A short round-up of interesting events taking place around the world.
Australia
by Param Berg
Lock the Gate Alliance is a non-violent resistance movement born of the threat of the contamination and devastation of natural or farmed landscapes by invasive gasfields and fracking. Their greatest victory so far has been at Bentley, 16km outside Lismore, a small regional town in New South Wales, where up to 3,000 self identified “protectors” camped out from January to May 2014 and repeatedly stood ready at dawn to face down an expected special force of 800 drafted in police. The State government forestalled the confrontation with an eleventh-hour suspension of Metgasco’s licence to drill, but a final court decision is yet to be made.
lockthegate.org.au, gasfieldfreebyronshire.org
North Korea
Defectors from North Korea to South Korea continue to send balloons containing leaflets and other supplies over the border to help free up information within the tightly controlled state. Human Rights Foundation have created a crowdfunding campaign in response to the alleged cyber attacks by North Korea on Sony that delayed the release of The Interview, a comedy depicting Kim Jong Un.

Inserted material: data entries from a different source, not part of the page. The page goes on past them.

Lemma handler_call_entry tbl tbl' vec :
  entry <$> tbl' = entry <$> tbl → handler_call tbl' vec = handler_call tbl vec.
Proof.
  intros Ht. unfold handler_call.
  assert (E : entry <$> (tbl' !! Z.to_nat vec) = entry <$> (tbl !! Z.to_nat vec)).
  { by rewrite <- !list_lookup_fmap, Ht. }
  destruct (tbl' !! Z.to_nat vec) as [v'|], (tbl !! Z.to_nat vec) as [v|]; try done.
  injection E as E1 E2. simpl. by rewrite E1, E2.
Qed.

Lemma wp_irq_level mask i k c v tbl lk st en cs (Q : () → I → Prop) :
  length tbl = 256%nat →
  (∀ tbl', entry <$> tbl' = entry <$> tbl →
     Q () (if Z.testbit mask (Z.of_nat i) then
             let '(vec, c') := ioread8_viack (Z.of_nat i) c in
             IS k c' v tbl' lk (bump (irq_idx i) st) en
               (cs ++ option_list (handler_call tbl (Z.land vec 0xff)))
           else IS k c v tbl lk st en cs)) →
  wp (handle_irq_level mask i) Q (IS k c v tbl lk st en cs).
Proof.
  intros Hlen HQ. unfold handle_irq_level. rewrite truthy_bit by lia.
  destruct (Z.testbit mask (Z.of_nat i)).
  2: { wp_step. by apply (HQ tbl). }
  wp_step. apply wp_ichip. unfold tsi148_iack8. wp_step. unfold rd8_viack, wp at 1.
  destruct (ioread8_viack (Z.of_nat i) c) as [x c'].
  set (vec := Z.land x 0xff) in *.
  assert (Hvec : 0 <= vec < 256).
  { subst vec. change 0xff with (Z.ones 8). rewrite Z.land_ones by lia. by apply Z.mod_pos_bound. }
  destruct (lookup_lt_is_Some_2 tbl (Z.to_nat vec)) as [vi Hvi]; [lia|].
  wp_step. wp_step.
  assert (Hget : ∀ Q' : vme_irq → I → Prop, Q' vi (IS k c' v tbl lk st en cs) →
    wp (get_irq vec) Q' (IS k c' v tbl lk st en cs)).
  { intros Q' HQ'. unfold wp, get_irq, IS. simpl. rewrite (proj2 (Z.ltb_ge vec 0)) by lia.
    rewrite Hvi. exact HQ'. }
  apply Hget. clear Hget.
  assert (Hhc : handler_call tbl vec =
    if truthy (handler vi) then Some (CallHandler (handler vi) (arg vi)) else None).
  { unfold handler_call. by rewrite Hvi. }
  rewrite Hhc in HQ. wp_step. destruct (truthy (handler vi)).
  - unfold upd_irq, log_call, count_int. wp_step. wp_step. wp_step. wp_step.
    apply (HQ (alter (λ v0, v0 <| irq_count ::= λ n, s32 (n + 1) |>) (Z.to_nat vec) tbl)).
    apply list_eq. intros j. rewrite !list_lookup_fmap.
    destruct (decide (j = Z.to_nat vec)) as [->|Hne].
    + rewrite list_lookup_alter_eq, Hvi. done.
    + by rewrite list_lookup_alter_ne.
  - unfold count_int. wp_step. wp_step. simpl in HQ. rewrite app_nil_r in HQ. by apply (HQ tbl).
Qed.

(** The levels are served from the list, each at most once. *)
Lemma wp_irq_levels mask levels k c v tbl lk st en cs :
  length tbl = 256%nat →
  wp (mfold (λ _, handle_irq_level mask) () levels) (λ _ s', ∃ tbl',
    entry <$> tbl' = entry <$> tbl ∧
    s' = IS k (iack_run mask levels c).2 v tbl' lk
      (acc mask ((λ i, (Z.of_nat i, irq_idx i)) <$> levels) st) en
      (cs ++ omap (handler_call tbl) (iack_run mask levels c).1)) (IS k c v tbl lk st en cs).
Proof.
  intros Hlen. revert c tbl st cs Hlen. induction levels as [|i levels IH]; intros c tbl st cs Hlen;
    cbn [mfold iack_run].
  { wp_step. exists tbl. split; [done|]. simpl. by rewrite app_nil_r. }
  wp_step. apply wp_irq_level; [done|]. intros tbl' Ht.
  destruct (Z.testbit mask (Z.of_nat i)) eqn:Eb.
  - destruct (ioread8_viack (Z.of_nat i) c) as [x c'].
    eapply wp_mono.
    { apply IH. by rewrite <- (length_fmap entry), Ht, length_fmap. }
    intros [] s' (tbl2 & Ht2 & ->). exists tbl2. split; [congruence|].
    destruct (iack_run mask levels c') as [vecs c2]. cbn [fst snd].
    assert (Hom : omap (handler_call tbl') vecs = omap (handler_call tbl) vecs).
    { clear -Ht. apply list_omap_ext, Forall2_same_length_lookup.
      split; [done|]. intros j x y Hx Hy. simplify_eq. by apply handler_call_entry. }
    rewrite Hom, <- app_assoc. simpl. rewrite Eb.
    by destruct (handler_call tbl (Z.land x 0xff)).
  - eapply wp_mono; [by apply IH|]. intros [] s' (tbl2 & Ht2 & ->). exists tbl2.
    split; [done|]. simpl. by rewrite Eb.
Qed.

Definition irq_sources : list (Z * interrupt_idx) :=
  (λ i, (Z.of_nat i, irq_idx i)) <$> rev (seq 1 7).

Lemma counts_irq mask :
  counts (Z.land mask TSI148_LCSR_INT_IRQM) irq_sources
    (handle_vme_interrupt (Z.land mask TSI148_LCSR_INT_IRQM)).
Proof.
  intros [[k c v] tbl lk st en cs] [Hs Ht]. simpl in Hs, Ht.
  change (mk_irq_state (mk_bridge k c v) tbl lk st en cs) with (IS k c v tbl lk st en cs).
  unfold handle_vme_interrupt. eapply wp_mono; [by apply wp_irq_levels|].
  intros [] s' (tbl' & Htbl & ->). by split.
Qed.

(** * One status word *)

Lemma wp_group bits l m mask s :
  irq_ok s → Forall (λ x, Z.testbit bits x.1 = true) l →
  (truthy (Z.land mask bits) = true → counts mask l (m (Z.land mask bits))) →
  wp (handle_group bits m mask) (λ r s', keeps s s' ∧ int_stats s' = acc mask l (int_stats s) ∧
    ∀ b, 0 <= b < 32 → Z.testbit r b = Z.testbit mask b && negb (Z.testbit bits b)) s.
Proof.
  intros Hok Hl Hm. unfold handle_group. destruct (truthy (Z.land mask bits)) eqn:E.
  - wp_step. eapply wp_mono; [by apply Hm|]. intros [] s1 [Hk Hst]. wp_step.
    split; [done|]. split; [done|]. intros b Hb. by apply clear_group_bit.
  - wp_step. split; [done|]. split.
    + rewrite acc_none; [done|]. eapply List.Forall_impl; [|exact Hl].
      intros [b i] Hb. simpl in *. by eapply land_0_bit.
    + intros b Hb. destruct (Z.testbit bits b) eqn:Eb; simpl; [|by rewrite andb_true_r].
      rewrite andb_false_r. by eapply land_0_bit.
Qed.

Lemma truthy_pow2 mask b : 0 <= b → truthy (Z.land mask (Z.shiftl 1 b)) = true →
  Z.testbit mask b = true.
Proof. intros Hb. by rewrite truthy_bit. Qed.

(** Sources whose bits no earlier group has cleared. *)
Lemma acc_same (r mask bits : Z) l st :
  Forall (λ x, 0 <= x.1 < 32 ∧ Z.testbit bits x.1 = false) l →
  (∀ b, 0 <= b < 32 → Z.testbit r b = Z.testbit mask b && negb (Z.testbit bits b)) →
  acc r l st = acc mask l st.
Proof.
  intros Hl Hr. apply acc_ext. eapply List.Forall_impl; [|exact Hl].
  intros [b i] [Hb Eb]. simpl in *. rewrite Hr, Eb by done. apply andb_true_r.
Qed.

Lemma wp_handle_status mask s :
  irq_ok s →
  wp (handle_status mask) (λ _ s', keeps s s' ∧ int_stats s' = acc mask sources (int_stats s)) s.
Proof.
  intros Hok. unfold handle_status.
  wp_step. eapply wp_mono.
  { apply (wp_group _ [(24, INT_DMA0); (25, INT_DMA1)]); [done|by repeat constructor|].
    intros _. apply counts_dma. }
  intros m1 s1 (K1 & S1 & B1). pose proof (keeps_ok _ _ K1 Hok) as O1.
  wp_step. eapply wp_mono.
  { apply (wp_group _ [(13, INT_PERR)]); [done|by repeat constructor|].
    intros Ht. apply counts_pci. by apply truthy_pow2. }
  intros m2 s2 (K2 & S2 & B2). pose proof (keeps_ok _ _ K2 O1) as O2.
  wp_step. eapply wp_mono.
  { apply (wp_group _ [(12, INT_VERR)]); [done|by repeat constructor|].
    intros Ht. apply counts_verr. by apply truthy_pow2. }
  intros m3 s3 (K3 & S3 & B3). pose proof (keeps_ok _ _ K3 O2) as O3.
  wp_step. eapply wp_mono.
  { apply (wp_group _ [(16, INT_MB0); (17, INT_MB1); (18, INT_MB2); (19, INT_MB3)]);
      [done|by repeat constructor|]. intros _. apply counts_mbox. }
  intros m4 s4 (K4 & S4 & B4). pose proof (keeps_ok _ _ K4 O3) as O4.
  wp_step. eapply wp_mono.
  { apply (wp_group _ [(20, INT_LM0); (21, INT_LM1); (22, INT_LM2); (23, INT_LM3)]);
      [done|by repeat constructor|]. intros _. apply counts_lm. }
  intros m5 s5 (K5 & S5 & B5). pose proof (keeps_ok _ _ K5 O4) as O5.
  eapply wp_mono.
  { apply (wp_group _ irq_sources); [done|by repeat constructor|].
    intros _ s' Hs'. eapply wp_mono; [by apply counts_irq|]. intros [] s2' [Hk Hst].
    split; [done|]. rewrite Hst. apply acc_ext. repeat constructor; cbn [fst];
      rewrite Z.land_spec; change TSI148_LCSR_INT_IRQM with 0xfe; apply andb_true_r. }
  intros m6 s6 (K6 & S6 & B6).
  split; [by do 5 (eapply keeps_trans; [eassumption|])|].
  assert (T : ∀ m m' bits, (∀ b, 0 <= b < 32 → Z.testbit m' b = Z.testbit m b && negb (Z.testbit bits b)) →
    ∀ l st, Forall (λ x, 0 <= x.1 < 32 ∧ Z.testbit bits x.1 = false) l → acc m' l st = acc m l st).
  { intros m m' bits Hb l st Hl. by eapply acc_same. }
  rewrite S6, (T _ _ _ B5), (T _ _ _ B4), (T _ _ _ B3), (T _ _ _ B2), (T _ _ _ B1)
    by (repeat constructor; simpl; lia).
  rewrite S5, (T _ _ _ B4), (T _ _ _ B3), (T _ _ _ B2), (T _ _ _ B1)
    by (repeat constructor; simpl; lia).
  rewrite S4, (T _ _ _ B3), (T _ _ _ B2), (T _ _ _ B1) by (repeat constructor; simpl; lia).
  rewrite S3, (T _ _ _ B2), (T _ _ _ B1) by (repeat constructor; simpl; lia).
  rewrite S2, (T _ _ _ B1), S1 by (repeat constructor; simpl; lia).
  by rewrite <- !acc_app.
Qed.

(** * The main handler *)

Lemma wp_bridge_interrupt (fuel : nat) s :
  irq_ok s → (∀ i, is_u32 (int_stats s i)) →
  wp (vme_bridge_interrupt fuel) (λ r s', keeps s s' ∧ ∃ words,
    (length words <= fuel)%nat ∧ (r = None → length words = fuel) ∧
    Forall (λ w, ∃ raised, w = Z.land raised (vme_interrupts_enabled s) ∧ w ≠ 0) words ∧
    ∀ i, int_stats s' i = u32 (int_stats s i +
      match source_bit i with
      | Some b => bit_count b words
      | None => if r is Some IRQ_NONE then 1 else 0
      end)) s.
Proof.
  revert s. induction fuel as [|fuel IH]; intros s Hok Hu; cbn [vme_bridge_interrupt].
  { wp_step. split; [apply keeps_refl|]. exists []. split_and!; [done|done|constructor|].
    intros i. assert (E : u32 (int_stats s i + 0) = int_stats s i) by (rewrite Z.add_0_r; by apply u32_small).
    by destruct (source_bit i). }
  destruct s as [[k c v] tbl lk st en cs].
  change (mk_irq_state (mk_bridge k c v) tbl lk st en cs) with (IS k c v tbl lk st en cs) in *.
  assert (Hz : ∀ i, u32 (st i + 0) = st i) by (intros i; rewrite Z.add_0_r; apply u32_small, Hu).
  wp_step. apply wp_ichip. unfold tsi148_get_int_status. apply wp_rd_any. intros raised c1 _.
  destruct (Z.eqb_spec raised 0) as [->|Hr].
  { wp_step. split; [by split|]. exists []. split_and!; [simpl; lia|done|constructor|].
    intros i. simpl. unfold bit_count. simpl. rewrite <- (Hz i) at 1. by destruct (source_bit i). }
  wp_step. apply wp_ichip. unfold tsi148_clear_int. apply wp_wr. intros c2 _.
  wp_step. wp_step. change (vme_interrupts_enabled (IS k c2 v tbl lk st en cs)) with en.
  cbv zeta. set (mask := Z.land raised en).
  destruct (Z.eqb_spec mask 0) as [Hm|Hm].
  { unfold truthy. rewrite Hm. cbn [Z.eqb negb]. unfold count_int. wp_step. wp_step. wp_step.
    split; [by split|]. exists []. split_and!; [simpl; lia|done|constructor|].
    intros i. simpl. unfold bump, bit_count. simpl. destruct (decide (i = INT_SPURIOUS)) as [->|Hi].
    - done.
    - rewrite <- (Hz i) at 1. by destruct i. }
  assert (Ht : truthy mask = true) by (unfold truthy; by destruct (Z.eqb_spec mask 0)).
  rewrite Ht. cbn [negb]. cbv iota. wp_step. eapply wp_mono; [by apply wp_handle_status|].
  intros m' s1 [K1 S1]. cbv beta. eapply wp_mono.
  { apply IH; [by eapply keeps_ok|]. intros i. rewrite S1, acc_sources.
    destruct (source_bit i) as [b|]; [|apply Hu]. destruct (Z.testbit mask b); [apply u32_range|apply Hu]. }
  intros r s2 (K2 & words & Hlen & Hnone & Hw & Hst).
  split; [by apply (keeps_trans _ (IS k c2 v tbl lk st en cs)); [by split|]; eapply keeps_trans|].
  exists (mask :: words). split; [simpl; lia|]. split; [intros E; simpl; by rewrite Hnone|].
  split; [constructor; [by exists raised|]; by rewrite (kp_en _ _ K1) in Hw|].
  intros i. rewrite Hst, S1, acc_sources. change (int_stats (IS k c2 v tbl lk st en cs) i) with (st i).
  destruct (source_bit i) as [b|]; [|done]. unfold bit_count. rewrite zsum_cons.
  destruct (Z.testbit mask b); [|done]. rewrite u32_add_l. f_equal. simpl. lia.
Qed.

(** What every run of the main handler keeps, whatever the counters hold. *)
Lemma wp_bridge_interrupt_keeps (fuel : nat) s :
  irq_ok s → wp (vme_bridge_interrupt fuel) (λ _ s', keeps s s') s.
Proof.
  revert s. induction fuel as [|fuel IH]; intros s Hok; cbn [vme_bridge_interrupt];
    [wp_step; apply keeps_refl|].
  destruct s as [[k c v] tbl lk st en cs].
  change (mk_irq_state (mk_bridge k c v) tbl lk st en cs) with (IS k c v tbl lk st en cs) in *.
  wp_step. apply wp_ichip. unfold tsi148_get_int_status. apply wp_rd_any. intros raised c1 _.
  destruct (raised =? 0); [wp_step; by split|].
  wp_step. apply wp_ichip. unfold tsi148_clear_int. apply wp_wr. intros c2 _.
  wp_step. wp_step. cbv zeta. wp_step; [unfold count_int; repeat wp_step; by split|].
  wp_step. eapply wp_mono; [by apply wp_handle_status|]. intros m' s1 [K1 _]. cbv beta.
  assert (K0 : keeps (IS k c v tbl lk st en cs) s1) by (eapply keeps_trans; [|exact K1]; by split).
  eapply wp_mono; [apply IH; by eapply keeps_ok|]. intros r s2 K2. by eapply keeps_trans.
Qed.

The campaign is called Hack Them Back and aims to raise $250,000 to fund the sending of information into North Korea ‘via hydrogen balloons, radio waves, and over the Chinese border on DVDs, USB sticks, and leaflets.’ Human Rights Foundation will ‘work with local defector-led groups based in South Korea to float, broadcast, and smuggle the materials into North Korea’, according to the campaign website.
https://www.indiegogo.com/projects/hack-them-back
Syria
Women have risen to social and political prominence in Rojava, where an experiment in revolutionary living, or ‘self-government’ is underway. The majority-Kurdish autonomous state arose in 2012 after the collapse of the Ba’athist regime’s authority following the Arab Spring. Despite continuing war with the Islamic State in the west, the people of Rojava have implemented a ‘Third Way’ of living, in rejection of both the old regime and Islamic militarism, in which gender equality and inclusivity are fundamental. In areas as diverse as education, farming and food production, residents of the three discontiguous areas that make up Rojava have implemented a bottom-up form of organising known as ‘Democratic Autonomy’, forming workers cooperatives and finding practical solutions to issues such as the scarcity imposed by Turkey’s ongoing embargo.
https://rojavareport.wordpress.com
Canada
Following the collapse of the Mount Polley dam in British Columbia, in which 15 million cubic feet of toxic waste escaped causing one of Canada’s worst environmental disasters, an indigenous group has taken a stand against mining giant New Imperial Metals. The Klabona Keepers, fearing the completion of the Red Chris Mine will lead to similar catastrophes in future, blockaded access to the mine in October 2014, disrupting access for two weeks, and successfully fought off a permanent injunction against the protest. After they managed to complicate things for the mining company, the group led by mostly female elders of the Tahltan Nations demanded an independent review of the mining system responsible for the disaster, which was granted. It is now up to Imperial Metals to address the 22 recommendations made by the review.
http://canadians.org/blog/protect-sacred-headwaters-stop-imperial-metals-red-chris-mine
UK
On January 10th Sisters of Frida, a cooperative of disabled women seeking new ways of addressing the shared challenges they face, held their AGM. A panel of speakers discussed focal issues for the group such as disability and health care, domestic violence and feminism and disability. The group who align their philosophy with the work and philosophy of Mexican artist Frida Kahlo, acknowledge that discrimination and challenges remain for women with disabilities, and have joined to face these issues through sharing experiences, relationships and mutual support. Following the social model of discrimination, the group recognise that there is more to them than their disabilities and choose to celebrate their differences of ethnic origin, sexuality or culture and to acknowledge their multiple identities, as mothers, partners, single women and more. United by a commitment to creativity, which the group recognise may be enhanced by their experiences of disability, the Sisters of Kahlo choose to see themselves as anything but victims.